(** ** Admission followed by release *)

(** On any state that satisfies the invariant. *)
Lemma start_then_end
    (s : ConnectionManager.t) (timeout : pyarg) (env nested : call_env) (t : float) :
  inv s ->
  lock s = false ->
  Queue.items (connection_queue s) = [] ->
  len s < max_concurrent s ->
  get_connection s (uuid_conn env) = None ->
  Metrics.total_requests (metrics s) + 1 < float_int_limit ->
  let s1 := state_of (start_connection s timeout env) in
  let s2 := state_of (end_connection s1 (uuid_conn env) t nested) in
  start_connection s timeout env = Returns s1 (Some (uuid_conn env)) /\
  end_connection s1 (uuid_conn env) t nested = Returns s2 tt /\
  lock s2 = false /\
  connections s2 = connections s /\
  connection_queue s2 = connection_queue s /\
  Metrics.total_requests (metrics s2) = Metrics.total_requests (metrics s) + 1 /\
  Metrics.active_connections (metrics s2) = len s /\
  Metrics.total_response_time (metrics s2)
    = PrimFloat.add (Metrics.total_response_time (metrics s)) (PrimFloat.sub t (now env)) /\
  Metrics.avg_response_time (metrics s2)
    = PrimFloat.div (Metrics.total_response_time (metrics s2))
                    (float_of_int (Metrics.total_requests (metrics s) + 1)).
Proof.
  intros I Hl Hi Hroom Hfresh Hlim s1 s2. unfold get_connection in Hfresh.
  pose proof (inv_total s I) as Htot. pose proof (len_nonneg s) as Hn.
  destruct (start_connection_free s timeout env Hl (inv_maxsize s I))
    as (s' & Hs & Hl1 & _ & Hc1 & Ht1 & _ & _ & _ & Htrt1 & Hq).
  assert (Es : s1 = s') by (subst s1; now rewrite Hs). rewrite <- Es in *. clear Es.
  destruct (Z.leb_spec (max_concurrent s) (len s)) as [Hfull|_]; [lia|].
  destruct Hq as [Hq1 _].
  assert (Hc : connections s1 !! uuid_conn env = Some (new_connection (uuid_conn env) env))
    by (rewrite Hc1; apply lookup_insert_eq).
  assert (Hrange : 0 < Metrics.total_requests (metrics s1) < float_int_limit)
    by (rewrite Ht1; lia).
  pose proof (end_connection_present s1 _ t nested _ _ Hl1 Hc
                (py_truediv_in_range _ _ Hrange)) as H.
  cbn zeta in H. fold s2 in H. rewrite Hq1, Hi in H.
  destruct H as (Hc2 & _ & Ht2 & _ & Htrt2 & Havg2 & _ & _ & Ho & Hl2 & Hq2 & _ & Ha2).
  assert (Ec : connections s2 = connections s).
  { rewrite Hc2, Hc1. now apply delete_insert_id. }
  split; [exact Hs|]. split; [exact Ho|]. split; [exact Hl2|]. split; [exact Ec|].
  split; [now rewrite Hq2|]. split; [now rewrite Ht2|].
  split; [rewrite Ha2; unfold len; now rewrite Ec|].
  split; [now rewrite Htrt2, Htrt1|].
  now rewrite Havg2, Htrt2, Htrt1, Ht1.
Qed.

(** X9. With nobody queued and room in the registry, admitting a connection
    under an id that is not registered and releasing it again both return
    and put the registry, the queue and the lock back as they were; the
    connection has been counted once, its duration added to
    [total_response_time], and the average recomputed. *)
Theorem X9_start_then_end_restores_the_registry
    (capacity : Z) (cs : list call) (timeout : pyarg) (env nested : call_env)
    (t : float) :
  let s := run (__init__ capacity) cs in
  lock s = false ->
  Queue.items (connection_queue s) = [] ->
  len s < max_concurrent s ->
  get_connection s (uuid_conn env) = None ->
  Metrics.total_requests (metrics s) + 1 < float_int_limit ->
  let s1 := state_of (start_connection s timeout env) in
  let s2 := state_of (end_connection s1 (uuid_conn env) t nested) in
  start_connection s timeout env = Returns s1 (Some (uuid_conn env)) /\
  end_connection s1 (uuid_conn env) t nested = Returns s2 tt /\
  lock s2 = false /\
  connections s2 = connections s /\
  connection_queue s2 = connection_queue s /\
  Metrics.total_requests (metrics s2) = Metrics.total_requests (metrics s) + 1 /\
  Metrics.active_connections (metrics s2) = len s /\
  Metrics.total_response_time (metrics s2)
    = PrimFloat.add (Metrics.total_response_time (metrics s)) (PrimFloat.sub t (now env)) /\
  Metrics.avg_response_time (metrics s2)
    = PrimFloat.div (Metrics.total_response_time (metrics s2))
                    (float_of_int (Metrics.total_requests (metrics s) + 1)).
Proof. intros s. apply start_then_end, inv_reachable. Qed.

(** X9 on the fresh manager. *)
Lemma X9_start_then_end_restores_the_registry_witness :
  connections
    (state_of (end_connection one_registered "a" 103 (env_at "c" 103)))
  = connections (__init__ 1).
Proof.
  refine (proj1 (proj2 (proj2 (proj2
            (X9_start_then_end_restores_the_registry 1 [] (PyInt 30)
               (env_at "a" 100) (env_at "c" 103) 103%float _ _ _ _ _)))));
    vm_compute; reflexivity.
Defined.

(** ** The wrapper [require_connection] *)

Lemma truthy_nonempty tok : tok <> "" -> truthy (Some tok) = Some tok.
Proof. destruct tok; [congruence | reflexivity]. Qed.

(** X10. The wrapper never gives the busy answer of lines 188-191.  After any
    sequence of calls, and whatever other threads do meanwhile, a wrapped
    call that draws a non-empty id and returns, returns what the wrapped
    function returned. *)
Theorem X10_busy_answer_is_never_given {A : Type} (f : g_ctx -> string + A)
    (capacity : Z) (cs before during : list call) (env nested : call_env) (t : float) :
  let s := run (__init__ capacity) cs in
  uuid_conn env <> "" ->
  forall s' r,
    require_connection f s env before during t nested = Done s' r ->
    exists a, r = Handled a.
Proof.
  intros s Hne s' r. unfold require_connection.
  pose proof (inv_reachable capacity cs) as I. fold s in I.
  destruct (lock s) eqn:Hl.
  { rewrite start_connection_locked by exact Hl. discriminate. }
  destruct (start_connection_free s (PyInt 30) env Hl (inv_maxsize s I))
    as (s1 & -> & _).
  cbn zeta. rewrite truthy_nonempty by exact Hne.
  destruct (end_connection _ _ _ _); try discriminate.
  destruct (get_connection _ _); [destruct (f _)|]; intros H;
    try discriminate; injection H as <- <-; eauto.
Qed.
Ltac find_get_shape :=
  intros cmd Hin Hname; simpl in Hin;
  repeat match goal with
         | H : _ \/ _ |- _ => destruct H as [H|H]
         | H : False |- _ => destruct H
         end;
  subst cmd; simpl in Hname;
  first [ discriminate Hname
        | eexists _, _; split; [reflexivity|]; split;
          [eassumption|reflexivity] ].

(** X6: whenever a handler sends shape:get-shape, the shape it asks for is
    the one whose id the first command of the invocation returned.  For
    update_shape this is the id the update command answered with, not the
    shapeId argument of the caller. *)
Theorem get_shape_asks_for_returned_id :
  (forall fs fp cc tr c (t : transport Command value) w cmd,
      let cmds := new_sent w (fst (IndexV1.handler fs fp cc tr c t w)) in
      In cmd cmds -> fst cmd = "shape:get-shape" ->
      exists first id,
        hd_error cmds = Some first
        /\ t (sent w) first = Fulfilled id
        /\ snd cmd = JObj [("shapeId", id)])
  /\ (forall fs tr c (t : transport Command value) w cmd,
        let cmds := new_sent w (fst (IndexV2.handler fs tr c t w)) in
        In cmd cmds -> fst cmd = "shape:get-shape" ->
        exists first id,
          hd_error cmds = Some first
          /\ t (sent w) first = Fulfilled id
          /\ snd cmd = JObj [("shapeId", id)]).
Proof.
  split.
  - intros fs fp cc tr c t w cmd cmds. subst cmds. revert cmd.
    destruct c; run_v1 fp; find_get_shape.
  - intros fs tr c t w cmd cmds. subst cmds. revert cmd.
    destruct c; run_v2; find_get_shape.
Qed.

Lemma get_shape_asks_for_returned_id_witness :
  In ("shape:get-shape", JObj [("shapeId", JStr "shp_1")])
     (new_sent empty_world
        (fst (IndexV1.handler no_filter no_filter plain_color text_result
                (IndexV1.UpdateShape "caller_id" (Some "Header") None None None
                   None None None None)
                (succeeds (JStr "shp_1")) empty_world)))
  /\ exists first id,
       hd_error
         (new_sent empty_world
            (fst (IndexV1.handler no_filter no_filter plain_color text_result
                    (IndexV1.UpdateShape "caller_id" (Some "Header") None None
                       None None None None None)
                    (succeeds (JStr "shp_1")) empty_world)))
       = Some first
       /\ succeeds (JStr "shp_1") [] first = Fulfilled id
       /\ JObj [("shapeId", JStr "shp_1")] = JObj [("shapeId", id)].
Proof.
  assert (Hin : In ("shape:get-shape", JObj [("shapeId", JStr "shp_1")])
                  (new_sent empty_world
                     (fst (IndexV1.handler no_filter no_filter plain_color
                             text_result
                             (IndexV1.UpdateShape "caller_id" (Some "Header")
                                None None None None None None None)
                             (succeeds (JStr "shp_1")) empty_world)))).
  { right. left. reflexivity. }
  split; [exact Hin|].
  destruct get_shape_asks_for_returned_id as [Hv1 _].
  exact (Hv1 no_filter no_filter plain_color text_result
           (IndexV1.UpdateShape "caller_id" (Some "Header") None None None
              None None None None)
           (succeeds (JStr "shp_1")) empty_world
           ("shape:get-shape", JObj [("shapeId", JStr "shp_1")]) Hin eq_refl).
Defined.

Lemma reports_console tr label k t w run :
  reports tr label k t w run ->
  console (fst run) = console w
  \/ exists e,
       console (fst run) = (console w ++ [e])%list
       /\ snd run = Fulfilled (tr (failure_text label e)).
Proof.
  unfold reports. intros (_ & _ & Hlast).
  destruct (last_reply t w (new_sent w (fst run))).
  - destruct Hlast as (_ & [(s & _ & Hc)|(e & Hs & Hc)]); eauto.
  - destruct Hlast as (Hs & Hc); eauto.
  - destruct Hlast as (_ & Hc); eauto.
Qed.
(** The Epic and Task levels and the closing of a flow, which the two flows
    write alike up to the loop bodies, the field list and what is reported
    about the levels above. *)
Definition lower_levels (field_list : string)
    (epic_body : list string -> epic_vars -> json -> M epic_vars)
    (task_body : by_parent -> list string -> task_vars -> json -> M task_vars)
    (total_rfes n_strats : Z) (orphaned : option Z) (sv : strat_vars)
    (jira_pat : option string) : M (option summary) :=
  step3 <- batch_level (strat_keys_list sv) "Loading Epics..." epics_jql
             (fstr [field_list; ",customfield_12313140"]) epic_body no_epics jira_pat ;;
  step4 <- batch_level (epic_keys_list (fst step3)) "Loading Tasks..." tasks_jql
             task_field_list (task_body (epics_by_strat (fst step3))) no_tasks jira_pat ;;
  send_sse_event "complete"
    (totals total_rfes (total_strats sv) (total_epics (fst step3))
       (total_tasks (fst step4))) ;;
  n_epics <- fetched_count (epic_keys_list (fst step3)) (snd step3) ;;
  n_tasks <- fetched_count (epic_keys_list (fst step3)) (snd step4) ;;
  ret (Some {| fetched_strats := n_strats;
               orphaned_strats := orphaned;
               fetched_epics := n_epics;
               orphaned_epics := (n_epics - total_epics (fst step3))%Z;
               fetched_tasks := n_tasks;
               orphaned_tasks := (n_tasks - total_tasks (fst step4))%Z |}).

(** What the closing lines report, against the levels' runs. *)
Definition summary_ok (sm : summary) (lv2 lv3 lv4 : level_run) : Prop :=
  fetched_strats sm = count (fetched lv2) /\
  (forall o, orphaned_strats sm = Some o ->
             o = (count (fetched lv2) - count (events lv2))%Z) /\
  fetched_epics sm = count (fetched lv3) /\
  orphaned_epics sm = (count (fetched lv3) - count (events lv3))%Z /\
  fetched_tasks sm = count (fetched lv4) /\
  orphaned_tasks sm = (count (fetched lv4) - count (events lv4))%Z.

(** The whole of a streamed flow, request-first ([rfe_first = true]) or
    strategy-first. *)
Definition anatomy (E : environ) (rfe_first : bool) (r : outcome (option summary))
    (t : trace) : Prop :=
  exists lv1 lv2 lv3 lv4 tail,
    wfile t = output lv1 ++ output lv2 ++ output lv3 ++ output lv4 ++ tail /\
    http_log t = log lv1 ++ log lv2 ++ log lv3 ++ log lv4 /\
    level_ok E "rfe" (fun _ => True) lv1 /\
    level_ok E "strat"
      (fun jql => if rfe_first then batched strats_jql lv1 jql else True) lv2 /\
    level_ok E "epic" (batched epics_jql lv2) lv3 /\
    level_ok E "task" (batched tasks_jql lv3) lv4 /\
    (if rfe_first then True else lv1 = idle) /\
    (* a level is entered only after the level above is done *)
    (rfe_first = true -> lv2 <> idle -> finished E lv1) /\
    (lv3 <> idle -> finished E lv2) /\
    (lv4 <> idle -> finished E lv3) /\
    (* parents before children *)
    parents_emitted "strat" "rfe_key" "rfe" (events lv2) (events lv1) /\
    parents_emitted "epic" "strat_key" "strat" (events lv3) (events lv2) /\
    parents_emitted "task" "epic_key" "epic" (events lv4) (events lv3) /\
    (* the closing event *)
    (tail = [] \/
     tail = [Sse "complete" (totals (count (events lv1)) (count (events lv2))
                                    (count (events lv3)) (count (events lv4)))]) /\
    (forall e, r = Raised e -> tail = []) /\
    (forall s, r = Returned s ->
       tail <> [] /\
       (if rfe_first then finished E lv1 else finished E lv2) /\
       (rfe_first = true -> fetched lv1 <> [] -> finished E lv2) /\
       (s <> None -> fetched lv2 <> [] -> finished E lv3) /\
       (s <> None -> fetched lv3 <> [] -> finished E lv4) /\
       (forall sm, s = Some sm -> summary_ok sm lv2 lv3 lv4)).

(** A computation that sends no request, and one that writes nothing. *)
Definition offline {A : Type} (c : M A) : Prop :=
  forall E, http_log (snd (c E)) = [].

Definition silent {A : Type} (c : M A) : Prop :=
  forall E, wfile (snd (c E)) = [].

(** Once the store answers a request with a failure, nothing more is sent
    and the run has raised; the requests for which [excused] holds apart. *)
Definition stops_at_failure {A : Type} (excused : environ -> request -> Prop) (c : M A)
    : Prop :=
  forall E log1 q log2,
    http_log (snd (c E)) = log1 ++ q :: log2 ->
    status_code (remote E q) <> 200%Z -> ~ excused E q ->
    log2 = [] /\ exists e, fst (c E) = Raised e.

Definition none_excused (E : environ) (q : request) : Prop := False.

(** The requests that [fetch_tasks_for_epic] sends. *)
Definition task_search (E : environ) (q : request) : Prop :=
  exists epic_key jira_pat, In q (http_log (snd (fetch_tasks_for_epic epic_key jira_pat E))).

(** A handler body that writes one payload when it returns and nothing when
    it raises. *)
Definition answers_once (c : M unit) : Prop :=
  forall E,
    match fst (c E) with
    | Returned _ => exists status data, wfile (snd (c E)) = [Json status data]
    | Raised _ => wfile (snd (c E)) = []
    end.

(** A store for examples. Two Requests; the STRAT RHAISTRAT-1 is a clone of
    the first, RHAISTRAT-2 references no Request; each STRAT has an Epic,
    each Epic a Task. *)
Definition sample_store (r : request) : response :=
  let q := jql_of r in
  if prefix "project = RHAIRFE" q then
    found [raw_issue "RHAIRFE-1" []; raw_issue "RHAIRFE-2" []]
  else if prefix "project = RHAISTRAT" q then
    found [raw_issue "RHAISTRAT-1"
             [("issuelinks",
               JArr [JObj [("outwardIssue", JObj [("key", JStr "RHAIRFE-1")])]])];
           raw_issue "RHAISTRAT-2" []]
  else if prefix "project = RHOAIENG" q then
    found [raw_issue "RHOAIENG-1" [("customfield_12313140", JStr "RHAISTRAT-1")];
           raw_issue "RHOAIENG-2" [("customfield_12313140", JStr "RHAISTRAT-2")]]
  else
    found [raw_issue "RHOAIENG-11" [("customfield_12311140", JStr "RHOAIENG-1")];
           raw_issue "RHOAIENG-12" [("customfield_12311140", JStr "RHOAIENG-2")]].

WORK REQUIRED: In the listing above, locate the line containing "False |- _ => destruct H" and the line containing "destruct c; run_v1 fp; find_get_shape.". Transcribe those two lines and everything between them, exactly as written.

EXERCISE RESULT:
         | H : False |- _ => destruct H
         end;
  subst cmd; simpl in Hname;
  first [ discriminate Hname
        | eexists _, _; split; [reflexivity|]; split;
          [eassumption|reflexivity] ].

(** X6: whenever a handler sends shape:get-shape, the shape it asks for is
    the one whose id the first command of the invocation returned.  For
    update_shape this is the id the update command answered with, not the
    shapeId argument of the caller. *)
Theorem get_shape_asks_for_returned_id :
  (forall fs fp cc tr c (t : transport Command value) w cmd,
      let cmds := new_sent w (fst (IndexV1.handler fs fp cc tr c t w)) in
      In cmd cmds -> fst cmd = "shape:get-shape" ->
      exists first id,
        hd_error cmds = Some first
        /\ t (sent w) first = Fulfilled id
        /\ snd cmd = JObj [("shapeId", id)])
  /\ (forall fs tr c (t : transport Command value) w cmd,
        let cmds := new_sent w (fst (IndexV2.handler fs tr c t w)) in
        In cmd cmds -> fst cmd = "shape:get-shape" ->
        exists first id,
          hd_error cmds = Some first
          /\ t (sent w) first = Fulfilled id
          /\ snd cmd = JObj [("shapeId", id)]).
Proof.
  split.
  - intros fs fp cc tr c t w cmd cmds. subst cmds. revert cmd.
    destruct c; run_v1 fp; find_get_shape.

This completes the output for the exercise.